## Stored records

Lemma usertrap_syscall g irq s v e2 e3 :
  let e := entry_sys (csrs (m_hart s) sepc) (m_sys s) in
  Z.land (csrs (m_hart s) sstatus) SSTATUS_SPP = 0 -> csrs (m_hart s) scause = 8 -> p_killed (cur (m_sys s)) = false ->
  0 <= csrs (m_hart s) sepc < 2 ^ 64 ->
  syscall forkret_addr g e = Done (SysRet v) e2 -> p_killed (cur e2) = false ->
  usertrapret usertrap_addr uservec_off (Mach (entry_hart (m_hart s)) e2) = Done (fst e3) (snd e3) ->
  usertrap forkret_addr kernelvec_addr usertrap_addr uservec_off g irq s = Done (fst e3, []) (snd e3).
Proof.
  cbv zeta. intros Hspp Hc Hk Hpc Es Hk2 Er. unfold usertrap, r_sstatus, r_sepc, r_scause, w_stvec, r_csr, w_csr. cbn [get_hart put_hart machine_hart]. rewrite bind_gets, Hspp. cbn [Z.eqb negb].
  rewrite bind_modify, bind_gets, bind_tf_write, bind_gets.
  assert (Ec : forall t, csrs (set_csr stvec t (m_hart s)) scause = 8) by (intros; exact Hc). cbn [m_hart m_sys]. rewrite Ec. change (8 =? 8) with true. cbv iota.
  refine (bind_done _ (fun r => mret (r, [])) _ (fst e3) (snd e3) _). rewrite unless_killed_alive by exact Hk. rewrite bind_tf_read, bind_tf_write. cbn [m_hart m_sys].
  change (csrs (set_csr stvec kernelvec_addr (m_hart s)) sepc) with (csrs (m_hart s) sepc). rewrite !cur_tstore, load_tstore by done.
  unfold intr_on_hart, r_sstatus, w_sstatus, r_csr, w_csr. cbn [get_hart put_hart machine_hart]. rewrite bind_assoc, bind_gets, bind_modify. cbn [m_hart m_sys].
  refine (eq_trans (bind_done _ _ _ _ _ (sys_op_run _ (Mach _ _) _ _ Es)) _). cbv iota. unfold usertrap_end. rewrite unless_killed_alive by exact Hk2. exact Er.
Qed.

## Exercise
Start with the line above that contains "usertrapret usertrap_addr uservec_off" and end with the line that contains "change (csrs (set_csr". Write out those lines exactly, and only those.

## Task solution
  usertrapret usertrap_addr uservec_off (Mach (entry_hart (m_hart s)) e2) = Done (fst e3) (snd e3) ->
  usertrap forkret_addr kernelvec_addr usertrap_addr uservec_off g irq s = Done (fst e3, []) (snd e3).
Proof.
  cbv zeta. intros Hspp Hc Hk Hpc Es Hk2 Er. unfold usertrap, r_sstatus, r_sepc, r_scause, w_stvec, r_csr, w_csr. cbn [get_hart put_hart machine_hart]. rewrite bind_gets, Hspp. cbn [Z.eqb negb].
  rewrite bind_modify, bind_gets, bind_tf_write, bind_gets.
  assert (Ec : forall t, csrs (set_csr stvec t (m_hart s)) scause = 8) by (intros; exact Hc). cbn [m_hart m_sys]. rewrite Ec. change (8 =? 8) with true. cbv iota.
  refine (bind_done _ (fun r => mret (r, [])) _ (fst e3) (snd e3) _). rewrite unless_killed_alive by exact Hk. rewrite bind_tf_read, bind_tf_write. cbn [m_hart m_sys].
  change (csrs (set_csr stvec kernelvec_addr (m_hart s)) sepc) with (csrs (m_hart s) sepc). rewrite !cur_tstore, load_tstore by done.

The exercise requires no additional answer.